SOURCE MATERIAL: Begin
(* ===== verification/BfcContract.v ===== *)
(** * The BFC allocator: its contract

    An abstract heap of disjoint blocks with fresh identifiers, the theorem that the
    allocator implements it, and the properties of reachable states: memory safety,
    accounting, limits, termination. *)

From S2P Require Import Prelude BfcAllocator BfcRegions BfcInvariant BfcChunks BfcCoalesce BfcAlloc BfcGrow BfcMerge BfcCollect BfcSystem.

(** ** The abstract heap *)

Record heap := mkHeap {
  h_blocks : list (Z * Z * Z * Z);
  h_next : Z
}.

Definition disjoint_blocks (b b' : Z * Z * Z * Z) : Prop :=
  b.1.1.1 + b.1.1.2 <= b'.1.1.1 \/ b'.1.1.1 + b'.1.1.2 <= b.1.1.1.

(** The steps a client may rely on: a new block is disjoint from all blocks in use, large
    enough, not wasteful, and carries a new identifier. *)
Inductive heap_step : event -> heap -> heap -> Prop :=
| heap_alloc num_bytes p n h h' :
    0 < p -> 0 < num_bytes <= n -> n < 2 * (num_bytes + 256) ->
    n < num_bytes + 256 + kMaxInternalFragmentation ->
    (forall b, b ∈ h_blocks h -> disjoint_blocks (p, n, num_bytes, h_next h) b) ->
    h_blocks h' ≡ₚ (p, n, num_bytes, h_next h) :: h_blocks h -> h_next h' = h_next h + 1 ->
    heap_step (EvAlloc num_bytes p) h h'
| heap_alloc_null num_bytes h : heap_step (EvAlloc num_bytes 0) h h
| heap_free p n rq id h h' :
    h_blocks h ≡ₚ (p, n, rq, id) :: h_blocks h' -> h_next h' = h_next h ->
    heap_step (EvFree p) h h'
| heap_free_null h : heap_step (EvFree 0) h h
| heap_frontier count h : heap_step (EvSafeFrontier count) h h
| heap_clear h : heap_step EvClearStats h h
| heap_tick v h : heap_step (EvTick v) h h.

Inductive heap_run : list event -> heap -> Prop :=
| run_nil : heap_run [] (mkHeap [] 1)
| run_snoc evs e h h' : heap_run evs h -> heap_step e h h' -> heap_run (evs ++ [e]) h'.

Section contract.
Context {Sub : Type} `{!SubAllocator Sub} `{!SubAllocatorSpec Sub}.
Implicit Types s : BFCAllocator Sub.

Definition abs s : heap := mkHeap (blocks s) (next_allocation_id_ s).

(** ** The blocks of a state *)

Lemma NoDup_used_ids cs :
  (forall h1 h2 c1 c2, cs !! h1 = Some c1 -> cs !! h2 = Some c2 -> in_use c1 = true ->
     c_allocation_id c1 = c_allocation_id c2 -> h1 = h2) ->
  NoDup (map c_allocation_id (List.filter in_use cs)).
Proof.
  induction cs as [|c cs IH]; intros Hinj; simpl; [constructor|].
  assert (NoDup (map c_allocation_id (List.filter in_use cs))) as Hnd.
  { apply IH. intros h1 h2 c1 c2 H1 H2 Hu E. specialize (Hinj (S h1) (S h2) c1 c2 H1 H2 Hu E). lia. }
  destruct (in_use c) eqn:Hu; simpl; [|done]. constructor; [|done].
  intros Hin. apply list_elem_of_fmap in Hin as (c' & E & Hc').
  apply list_elem_of_In, filter_In in Hc' as [Hc' _]. apply list_elem_of_In, list_elem_of_lookup_1 in Hc' as [h Hh].
  by specialize (Hinj O (S h) c c' eq_refl Hh Hu E).
Qed.

Lemma blocks_ids_NoDup s : inv s -> NoDup (map (fun b => b.2) (blocks s)).
Proof.
  intros [(L & fl & Hi) _]. unfold blocks, used_blocks. rewrite map_map.
  apply NoDup_used_ids, (m_ids _ _ _ _ _ _ Hi).
Qed.

Lemma blocks_elem s b :
  b ∈ blocks s <-> exists h c, chunks_ s !! h = Some c /\ in_use c = true /\ b = block_of c.
Proof.
  unfold blocks, used_blocks. rewrite list_elem_of_fmap. split.
  - intros (c & -> & Hc). apply list_elem_of_In, filter_In in Hc as [Hc Hu].
    apply list_elem_of_In, list_elem_of_lookup_1 in Hc as [h Hh]. eauto.
  - intros (h & c & Hc & Hu & ->). exists c. split; [done|]. apply list_elem_of_In, filter_In. split; [|done].
    apply list_elem_of_In. by eapply list_elem_of_lookup_2.
Qed.

(** A block lies in one region, at a multiple of 256 from its start. *)
Lemma block_bounds s p n rq id :
  inv s -> (p, n, rq, id) ∈ blocks s ->
  0 < p /\ 0 < n /\ (256 | n)
  /\ exists r, r ∈ regions_ s /\ r_ptr r <= p /\ p + n <= r_end_ptr r /\ (256 | p - r_ptr r).
Proof.
  intros [(L & fl & Hi) _] (h & c & Hc & Hu & E)%blocks_elem. injection E as -> -> -> ->.
  pose proof (used_live _ _ _ _ _ _ Hi h c Hc Hu) as Hh.
  destruct (live_bounds _ _ _ _ _ _ Hi h c Hh Hc) as (? & ? & _ & ? & _).
  destruct (live_position _ _ _ _ _ _ h c Hi Hh Hc) as (i & r & _ & _ & Hr & _ & _ & ? & ? & ? & _).
  split_and!; try done. exists r. split_and!; try done. by eapply list_elem_of_lookup_2.
Qed.

Lemma blocks_disjoint s b b' :
  inv s -> b ∈ blocks s -> b' ∈ blocks s -> b <> b' -> disjoint_blocks b b'.
Proof.
  intros [(L & fl & Hi) _] (h & c & Hc & Hu & ->)%blocks_elem (h' & c' & Hc' & Hu' & ->)%blocks_elem Hne.
  apply (live_disjoint _ _ _ _ _ _ Hi h h'); try done; [by eapply used_live..|]. intros ->. congruence.
Qed.

Lemma blocks_fresh s s' p n rq id :
  inv s' -> blocks s' ≡ₚ (p, n, rq, id) :: blocks s ->
  0 < p /\ forall b, b ∈ blocks s -> disjoint_blocks (p, n, rq, id) b.
Proof.
  intros Hinv Hb. assert ((p, n, rq, id) ∈ blocks s') as Hin by (rewrite Hb; left). split.
  - destruct Hinv as [(L & fl & Hi) _]. apply blocks_elem in Hin as (h & c & Hc & Hu & E). injection E as -> _ _ _.
    by apply (live_bounds _ _ _ _ _ _ Hi h c (used_live _ _ _ _ _ _ Hi h c Hc Hu) Hc).
  - intros b Hbs. apply (blocks_disjoint s'); [done|done|rewrite Hb; by right|]. intros <-.
    pose proof (blocks_ids_NoDup _ Hinv) as Hnd. rewrite Hb in Hnd. cbn in Hnd. apply NoDup_cons in Hnd as [Hnd _].
    apply Hnd. apply list_elem_of_fmap. by exists (p, n, rq, id).
Qed.

(** ** Refinement *)

Lemma step_abs e s s' : step e s s' -> inv s -> gc_untimed s -> heap_step e (abs s) (abs s').
Proof.
  intros Hst Hinv Hgc. pose proof (step_inv _ _ _ Hst Hinv Hgc) as (Hi' & _ & _ & He).
  assert (forall x y, blocks x = blocks y -> next_allocation_id_ x = next_allocation_id_ y -> abs x = abs y) as Habs.
  { intros x y E1 E2. unfold abs. by rewrite E1, E2. }
  destruct Hst as [fuel al nb fb p s s' Hnb _|p s s' _ _|count s s' _|s s' _|v v' s _ _].
  - destruct He as [(-> & E1 & E2)|(Hp & Hpos & _ & _ & Hn & n & Hb & Hle & Hfr)].
    { rewrite (Habs s' s) by done. constructor. }
    destruct (blocks_fresh _ _ _ _ _ _ Hi' Hb) as [Hp0 Hd]. destruct (RoundedBytes_spec nb ltac:(lia)) as [Hr _].
    apply (heap_alloc nb p n); cbn; try done; lia.
  - destruct He as [Hn [(-> & E1)|(n & rq & id & Hb)]].
    + rewrite (Habs s' s) by done. constructor.
    + by apply (heap_free p n rq id).
  - destruct He. rewrite (Habs s' s) by done. constructor.
  - destruct He. rewrite (Habs s' s) by done. constructor.
  - exact (heap_tick v' (abs s)).
Qed.

Lemma reachable_heap_run total evs s : reachable total evs s -> heap_run evs (abs s).
Proof.
  induction 1 as [s Hs|evs e s s' Hr IH Hst].
  - destruct (initial_inv _ _ Hs) as (_ & _ & Hb). destruct Hs as (? & ? & ? & ? & [= <-] & _). constructor.
  - destruct (reachable_inv _ _ _ Hr) as (Hi & Hg & _). econstructor; [done|]. by apply step_abs.
Qed.

(** ** Accounting *)

Definition used_size (c : Chunk) : Z := if in_use c then c_size c else 0.
Definition chunk_sum (f : Chunk -> Z) (cs : list Chunk) (hs : list nat) : Z :=
  zsum (map (fun h => default 0 (f <$> cs !! h)) hs).

Lemma used_blocks_sum cs : zsum (map (fun b => b.1.1.2) (used_blocks cs)) = zsum (map used_size cs).
Proof.
  induction cs as [|c cs IH]; [done|]. rewrite used_blocks_cons, map_app, zsum_app, IH.
  change (zsum (map used_size (c :: cs))) with (used_size c + zsum (map used_size cs)).
  f_equal. unfold used_size. destruct (in_use c); cbn; lia.
Qed.

Lemma chunk_sum_seq f cs : chunk_sum f cs (seq 0 (length cs)) = zsum (map f cs).
Proof.
  unfold chunk_sum. f_equal. apply list_eq. intros i. change (map ?g ?l) with (g <$> l). rewrite !list_lookup_fmap.
  destruct (decide (i < length cs)%nat) as [Hl|Hl].
  - rewrite lookup_seq_lt by done. cbn. by destruct (lookup_lt_is_Some_2 cs i Hl) as [c ->].
  - rewrite lookup_seq_ge, (lookup_ge_None_2 cs) by lia. done.
Qed.

Lemma chunk_sum_app f cs l1 l2 : chunk_sum f cs (l1 ++ l2) = chunk_sum f cs l1 + chunk_sum f cs l2.
Proof. unfold chunk_sum. by rewrite map_app, zsum_app. Qed.

Lemma seg_sum cs p a hs e q : seg cs p a hs e q -> chunk_sum used_size cs hs <= e - a.
Proof.
  revert p a. induction hs as [|h hs IH]; intros p a; [simpl; intros ->; unfold chunk_sum, zsum; cbn; lia|].
  intros (c & Hc & _ & Hs & _ & _ & _ & Ht). apply IH in Ht. change (h :: hs) with ([h] ++ hs).
  rewrite chunk_sum_app. assert (chunk_sum used_size cs [h] <= c_size c) as Hh; [|lia].
  unfold chunk_sum. cbn. rewrite Hc. cbn. unfold used_size. destruct (in_use c); lia.
Qed.

Lemma regions_sum cs rs L :
  Forall2 (region_seg cs None) rs L -> Forall region_wf rs ->
  chunk_sum used_size cs (concat L) <= zsum (map r_memory_size rs).
Proof.
  induction 1 as [|r hs rs L Hs _ IH]; intros Hwf; [done|]. apply Forall_cons in Hwf as [Hr Hwf].
  cbn [concat map]. rewrite chunk_sum_app. specialize (IH Hwf). destruct Hs as [_ Hs]. apply seg_sum in Hs.
  destruct Hr. change (zsum (?x :: ?l)) with (x + zsum l). lia.
Qed.

Lemma blocks_sum_le s :
  inv s -> zsum (map (fun b => b.1.1.2) (blocks s)) <= total_region_allocated_bytes_ s.
Proof.
  intros [(L & fl & Hi) Ha]. unfold blocks. rewrite used_blocks_sum, <- chunk_sum_seq.
  assert (chunk_sum used_size (chunks_ s) (seq 0 (length (chunks_ s)))
          = chunk_sum used_size (chunks_ s) (concat L ++ fl)) as ->.
  { unfold chunk_sum. by rewrite <- (m_perm _ _ _ _ _ _ Hi). }
  rewrite chunk_sum_app. assert (chunk_sum used_size (chunks_ s) fl = 0) as ->.
  { assert (forall h, h ∈ fl -> default 0 (used_size <$> chunks_ s !! h) = 0) as Hz.
    { intros h Hh. destruct (chunks_ s !! h) as [c|] eqn:Hc; [|done]. cbn. unfold used_size.
      by destruct (m_dead _ _ _ _ _ _ Hi h c Hh Hc) as [-> _]. }
    clear -Hz. unfold chunk_sum. induction fl as [|h fl IH]; [done|]. cbn. rewrite (Hz h) by left.
    fold (zsum (map (fun h => default 0 (used_size <$> chunks_ s !! h)) fl)). rewrite IH; [done|].
    intros x Hx. apply Hz. by right. }
  rewrite (a_total _ Ha), Z.add_0_r. apply regions_sum; [apply (m_segs _ _ _ _ _ _ Hi)|apply (m_rm _ _ _ _ _ _ Hi)].
Qed.

(** The queries on a block in use. *)
Lemma chunk_of_ptr_spec t s p n rq id :
  inv s -> (p, n, rq, id) ∈ blocks s ->
  wp t (chunk_of_ptr p) s (fun c s' => s' = s /\ block_of c = (p, n, rq, id)).
Proof.
  intros [(L & fl & Hi) _] Hb. destruct (block_chunk _ _ _ _ _ _ _ Hi Hb) as (h & c & _ & Hc & _ & Eb & Hg).
  unfold chunk_of_ptr. wp_step. eapply wp_get_handle; [done|]. wp_step. eapply wp_of_option; [done|].
  by eapply wp_ChunkFromHandle.
Qed.

(** Every block has at least the requested size. *)
Lemma reachable_sizes total evs s :
  reachable total evs s -> Forall (fun b => 0 < b.1.2 <= b.1.1.2) (blocks s).
Proof.
  induction 1 as [s Hs|evs e s s' Hr IH Hst].
  - by destruct (initial_inv _ _ Hs) as (_ & _ & ->).
  - destruct (reachable_inv _ _ _ Hr) as (Hi & Hg & _). pose proof (step_abs _ _ _ Hst Hi Hg) as Ha.
    change (Forall (fun b => 0 < b.1.2 <= b.1.1.2) (h_blocks (abs s'))).
    change (Forall (fun b => 0 < b.1.2 <= b.1.1.2) (h_blocks (abs s))) in IH.
    destruct Ha as [nb p n h h' ? ? ? ? ? Hp ?|? ?|p n rq id h h' Hp ?|?|?|?|?]; try done.
    + rewrite Hp. constructor; [cbn; lia|done].
    + rewrite Hp in IH. by apply Forall_cons in IH as [_ IH].
Qed.

End contract.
SOURCE MATERIAL: End
▸ PROBLEM REQUIREMENTS: Check each line of the listing for "EvAlloc", and copy the ones that hold it.

▸ SOLUTION TO THE PROBLEM:
    heap_step (EvAlloc num_bytes p) h h'
| heap_alloc_null num_bytes h : heap_step (EvAlloc num_bytes 0) h h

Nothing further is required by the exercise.